As popular as that narrative is, there are two other popular stories: the first states that the Cup reappeared when it was abandoned in a police officer’s driveway. The other suggests that the real Stanley Cup was safe in a bank vault all along and that the stolen object was merely a display piece for the Hall of Fame.

Whatever the real story, there’s no question that the true Stanley Cup was back in safe hands once again. And there it would stay for the following 40-plus years…

Or would it?

Lord Stanley Stolen Again?

Stafford Smythe and Harold Ballard
Stafford Smythe and Harold Ballard (THW Archives)
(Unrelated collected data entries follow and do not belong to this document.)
(** C10. Every pass through the loop body, and so every reflection,
    leaves [vx^2 + vy^2 + vz^2] as it found it. *)
Theorem reflection_preserves_speed (s : neutron) (c : control) (s' : neutron) :
  bounce_step s = Ok (c, s') ->
  vx s' * vx s' + vy s' * vy s' + vz s' * vz s'
  = vx s * vx s + vy s * vy s + vz s * vz s.
Proof.
  intros Hstep.
  change (speed2 s' = speed2 s).
  destruct (bounce_step_inv V2K ww hh hw1 hh1 l R0 Qc alpha m W s c s' Hstep)
    as [(_ & -> & _) | (bt & side & R & _ & _ & Hneg & _ & Hout)]; [reflexivity |].
  apply absorbed_or_not_inv in Hout. destruct Hout as (-> & _).
  pose proof (normal_pos s side Hneg) as Hnn.
  unfold speed2. rewrite velocity_after_bounce, dot_minus_scaled_self.
  field. lra.
Qed.

(** A pass does not raise the probability when the reflectivity is at
    most 1; when it ends by running to the end of the body, the
    probability is positive. *)
Lemma bounce_step_prob (s : neutron) (c : control) (s' : neutron) :
  0 <= R0 <= 1 -> 0 <= alpha -> 0 <= prob s ->
  bounce_step s = Ok (c, s') ->
  prob s' <= prob s /\ (c = Continue -> 0 < prob s').
Proof.
  intros HR0 Ha Hp Hstep.
  destruct (bounce_step_inv V2K ww hh hw1 hh1 l R0 Qc alpha m W s c s' Hstep)
    as [(-> & -> & _) | (bt & side & R & _ & _ & _ & HR & Hout)].
  - split; [lra | discriminate].
  - apply absorbed_or_not_inv in Hout. destruct Hout as (-> & Hc & _).
    apply (calc_reflectivity_le_1 _ _ _ _ _ _ _ HR0 Ha) in HR.
    rewrite prob_after_bounce in *. split; [nra | exact Hc].
Qed.

Lemma bounce_step_continue_pos (s s' : neutron) :
  bounce_step s = Ok (Continue, s') -> 0 < prob s'.
Proof.
  intros Hstep.
  destruct (bounce_step_inv V2K ww hh hw1 hh1 l R0 Qc alpha m W s _ s' Hstep)
    as [(E & _) | (bt & side & R & _ & _ & _ & _ & Hout)]; [discriminate |].
  apply absorbed_or_not_inv in Hout. destruct Hout as (-> & Hc & _). now apply Hc.
Qed.

End StepProperties.

(** ** The loop and the whole transport *)

Lemma max_bounces_S : max_bounces = S (Z.to_nat 99999).
Proof. unfold max_bounces. lia. Qed.

Lemma max_bounces_value : Z.of_nat max_bounces = 100000%Z.
Proof. unfold max_bounces. lia. Qed.

Section Transport.

Variable V2K : R.
Variables ww hh hw1 hh1 l : R.
Variables R0 Qc alpha m W : R.

Local Abbreviation vdots := (vdots ww hh l).
Local Abbreviation times := (times ww hh hw1 hh1 l).
Local Abbreviation bounce_step := (bounce_step V2K ww hh hw1 hh1 l R0 Qc alpha m W).
Local Abbreviation bounce_loop := (bounce_loop V2K ww hh hw1 hh1 l R0 Qc alpha m W).
Local Abbreviation continues := (continues V2K ww hh hw1 hh1 l R0 Qc alpha m W).
Local Abbreviation misses_opening := (misses_opening hw1 hh1).
Local Abbreviation run_propagate := (run_propagate V2K ww hh hw1 hh1 l R0 Qc alpha m W).
Local Abbreviation propagate := (propagate V2K ww hh hw1 hh1 l R0 Qc alpha m W).
Local Abbreviation bounces := (bounces V2K ww hh hw1 hh1 l R0 Qc alpha m W).
(** The sibling [confirm] tests membership in the pair: an offer that
    is not a gift passes exactly in the states [Active] and
    [ConfirmationNeed]. *)
Lemma confirm_state_guard (self : TradeOffer) (env : Env) (w : World) :
  TradeOffer.is_gift self = false ->
  (state self <> Active /\ state self <> ConfirmationNeed
   <-> TradeOffer.confirm self env w
       = (Raise (ClientException "This trade cannot be confirmed"), w)).
Proof.
  intros Hgift. unfold TradeOffer.confirm. rewrite Hgift.
  unfold bind, lookup_confirmation, raise.
  destruct (state self); simpl; split;
    try (intros [H1 H2]; congruence); try reflexivity;
    try (intros _; split; discriminate);
    destruct (get_confirmation env (length (calls w)) (id self)) as [c |];
    intros H; try discriminate H.
  all: exfalso; revert H; unfold Confirmation.confirm, bind, debug;
    match goal with |- context [Confirmation._perform_op ?c ?o ?e ?w0] =>
      pose proof (retry_exhausts e c o 3 w0) as (Hr & _);
      unfold Confirmation._perform_op;
      destruct (retry 3 4 (Confirmation._perform_op_attempt c o) e w0) as [r w1]
    end;
    simpl in Hr; subst r; intros H; discriminate H.
Qed.

(** C6: what the code does on an active offer that is neither a gift
    nor our own. [cancel] raises [TypeError] in its first test; the
    cancel endpoint is not invoked, and the [ClientException] of the
    third check is not reached. *)
Theorem cancel_not_gift_TypeError (self : TradeOffer) (env : Env) (w : World) :
  state self = Active ->
  TradeOffer.is_our_offer self = false ->
  TradeOffer.is_gift self = false ->
  TradeOffer.cancel self env w = (Raise TypeError, w)
  /\ calls (TradeOffer.cancel self env w).2 = calls w.
Proof. intros _ _ _. split; reflexivity. Qed.

Lemma cancel_not_gift_TypeError_witness :
  TradeOffer.cancel (sample_offer Active) (scripted_env [] []) world0 = (Raise TypeError, world0)
  /\ calls (TradeOffer.cancel (sample_offer Active) (scripted_env [] []) world0).2
     = calls world0.
Proof. apply cancel_not_gift_TypeError; reflexivity. Defined.

(** The checks that [cancel] does not reach would refuse such an offer
    with [ClientException], without invoking the endpoint. *)
Lemma cancel_checked_not_gift (self : TradeOffer) (env : Env) (w : World) :
  state self = Active ->
  TradeOffer.is_gift self = false ->
  TradeOffer.cancel_checked self env w
  = (Raise (ClientException
       "Offer wasn't created by the ClientUser and therefore cannot be canceled"), w).
Proof.
  intros Hst Hgift. unfold TradeOffer.cancel_checked. rewrite Hst, Hgift. reflexivity.
Qed.

(** The operand of the state test in [decline] and [cancel] is the
    single member [Active]. *)
Lemma state_test_operand :
  ETradeOfferState.Member (ETradeOfferState.or Active ConfirmationNeed)
  = ETradeOfferState.Member Active.
Proof. reflexivity. Qed.

(** ** Inventory reconciliation *)

Lemma rbind_Ok {A B : Type} (r : result A) (k : A -> result B) (b : B) :
  rbind r k = Ok b -> exists a, r = Ok a /\ k a = Ok b.
Proof. destruct r as [a | e]; simpl; [eauto | discriminate]. Qed.

(** Invert a chain of [rbind]s that ends in [Ok]. *)
Ltac rbind_inv H :=
  repeat (let a := fresh "a" in
          let Ha := fresh "Ha" in
          apply rbind_Ok in H as (a & Ha & H)).

Lemma Item_init_missing (data : gmap string pyval) (flag : bool) (i : Item) :
  Item.__init__ data flag = Ok i -> missing i = flag.
Proof.
  unfold Item.__init__. intros H. rbind_inv H. inversion H. reflexivity.
Qed.

(** The items that the scan of the descriptions appends are not flagged. *)
Lemma scan_descriptions_resolved (asset : gmap string pyval)
    (descs : list (gmap string pyval)) r :
  Inventory.scan_descriptions asset descs = Ok r ->
  flagged_missing r.2 = [].
Proof.
  revert r. induction descs as [| item rest IH]; intros r H; simpl in H.
  - inversion H. reflexivity.
  - rbind_inv H. destruct a1.
    + rbind_inv H. inversion H; subst r; simpl.
      unfold flagged_missing in *. rewrite filter_cons.
      apply Item_init_missing in Ha2. rewrite Ha2.
      rewrite decide_False by discriminate. eauto.
    + rbind_inv H. inversion H; subst r; simpl. eauto.
Qed.

(** Every asset contributes exactly one item flagged [missing], whether
    or not a description matched it. *)
Lemma reconcile_flagged (assets : list (gmap string pyval))
    (descs : option (list (gmap string pyval))) (acc its : list Item) :
  Inventory.reconcile assets descs acc = Ok its ->
  length (flagged_missing its) = (length (flagged_missing acc) + length assets)%nat.
Proof.
  revert descs acc. induction assets as [| asset more IH]; intros descs acc H; simpl in H.
  - inversion H. simpl. lia.
  - destruct descs as [ds |]; [| discriminate]. rbind_inv H.
    apply IH in H. rewrite H. unfold flagged_missing in *.
    rewrite !filter_app, !length_app.
    apply scan_descriptions_resolved in Ha. unfold flagged_missing in Ha. rewrite Ha.
    apply Item_init_missing in Ha0.
    rewrite filter_cons, decide_True by exact Ha0. simpl. lia.
Qed.

(** The item built from the bare asset is in the inventory for every
    asset, hence for one that no description matches. *)
Lemma reconcile_lone (assets : list (gmap string pyval))
    (descs : option (list (gmap string pyval))) (acc its : list Item) :
  Inventory.reconcile assets descs acc = Ok its ->
  (forall i, i ∈ acc -> i ∈ its)
  /\ (forall asset, asset ∈ assets ->
        exists lone, Item.__init__ asset true = Ok lone /\ lone ∈ its /\ missing lone = true).
Proof.
  revert descs acc. induction assets as [| asset more IH]; intros descs acc H; simpl in H.
  - inversion H; subst. split; [auto |]. intros asset Hin. inversion Hin.
  - destruct descs as [ds |]; [| discriminate]. rbind_inv H.
    apply IH in H as [Hacc Hmore]. split.
    + intros i Hi. apply Hacc. apply elem_of_app. left. exact Hi.
    + intros asset' Hin. apply elem_of_cons in Hin as [-> | Hin]; [| auto].
      exists a0. split; [exact Ha0 |].
      split; [apply Hacc; rewrite !elem_of_app, list_elem_of_singleton; auto |].
      eapply Item_init_missing; exact Ha0.
Qed.

(** An asset of the payload gives an item flagged
    [missing] (in particular one that no description matches). *)
Lemma Inventory_lone_asset_missing (data : Payload) (inv : Inventory)
    (l : list (gmap string pyval)) (asset : gmap string pyval) :
  Inventory.__init__ data = Ok inv ->
  inv_game inv <> None ->
  assets data = Some l ->
  asset ∈ l ->
  exists lone, Item.__init__ asset true = Ok lone /\ lone ∈ items inv /\ missing lone = true.
Proof.
  unfold Inventory.__init__, Inventory._update. intros H Hgame Hassets Hin.
  destruct (Inventory.first_game data) as [g | e].
  - rbind_inv H. rewrite Hassets in Ha. simpl in Ha.
    destruct (total_inventory_count data); inversion H; subst inv; simpl.
    apply reconcile_lone in Ha as [_ Hl]. auto.
  - destruct e; inversion H; subst inv; simpl in Hgame; contradiction.
Qed.

(** An asset that no description matches gives one item, flagged. *)
Example Inventory_lone_asset :
  match Inventory.__init__ payload_lone with
  | Ok inv => map summary (items inv) = [(1, VNone, true)]
  | Raise _ => False
  end.
Proof. vm_compute. reflexivity. Qed.

(** A payload without [assets] gives the empty
    inventory, of length 0 and with no game. *)
Lemma Inventory_without_assets (data : Payload) :
  assets data = None ->
  exists inv,
    Inventory.__init__ data = Ok inv
    /\ Inventory.__len__ inv = Ok 0
    /\ items inv = []
    /\ inv_game inv = None.
Proof.
  intros Hassets. eexists. unfold Inventory.__init__, Inventory._update, Inventory.first_game.
  rewrite Hassets. repeat split.
Qed.

(** In general: whenever the reconciliation goes
    through, as many items are flagged [missing] as there are assets. *)
Lemma Inventory_flagged_per_asset (data : Payload) (inv : Inventory)
    (l : list (gmap string pyval)) :
  Inventory.__init__ data = Ok inv ->
  inv_game inv <> None ->
  assets data = Some l ->
  length (flagged_missing (items inv)) = length l.
Proof.
  unfold Inventory.__init__, Inventory._update. intros H Hgame Hassets.
  destruct (Inventory.first_game data) as [g | e].
  - rbind_inv H. rewrite Hassets in Ha. simpl in Ha.
    destruct (total_inventory_count data); inversion H; subst inv; simpl.
    apply reconcile_flagged in Ha. exact Ha.
  - destruct e; inversion H; subst inv; simpl in Hgame; contradiction.
Qed.

(** C1: what the code does on the smallest payload. One asset and its one
    matching description give two items, the second of which wraps the
    bare asset and is flagged [missing]. *)
Theorem Inventory_described_asset_twice :
  match Inventory.__init__ payload_one with
  | Ok inv =>
      map summary (items inv) = [(1, VStr "key", false); (1, VNone, true)]
      /\ length (items inv) = 2%nat
      /\ length (flagged_missing (items inv)) = 1%nat
  | Raise _ => False
  end.
Proof. vm_compute. repeat split. Qed.

(** ** [Inventory.filter_items] *)

Lemma Item_eqb_key (x y : Item) : Item.eqb x y = true <-> item_key x = item_key y.
Proof.
  rewrite Item_eqb_spec. unfold item_key. split.
  - intros [-> ->]. reflexivity.
  - intros H. inversion H. auto.
Qed.

Lemma Item_eqb_refl (x : Item) : Item.eqb x x = true.
Proof. apply Item_eqb_key. reflexivity. Qed.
Seemingly safe after its theft, the Stanley Cup was almost stolen once again, this time in 1977. The story goes that seven men approached the Cup in the Hall of Fame with a large gym bag. However, an alert employee noticed the men and chased them out of the building. In their car, police found copies of the Hockey Hall of Fame floor plan and lists of the equipment necessary to steal Lord Stanley’s Cup. It had almost been lost again.

Fortunately, despite all of its well-documented travels in more recent history, the Stanley Cup has managed to remain safe, whether it be in the hands of players, executives, or on display in the Hockey Hall of Fame.

The Greatest Trophy In Sports

Purchased in 1892 by Lord Stanley himself, governor-general of Canada, the silver punch bowl which became the Stanley Cup cost Stanley roughly $48, or what amounts to a little over $1,000 today. It was a brilliant investment. Though estimates vary, experts unanimously agree the Cup is the most valuable trophy in American sports, and one estimate suggests a value of over $23,000.

Clearly, the Stanley Cup has a substantial monetary value, yet its history and symbolic significance in hockey history are what make Lord Stanley’s Cup an invaluable, priceless object. Thankfully its security has improved because the greatest trophy in the sporting world is irreplaceable.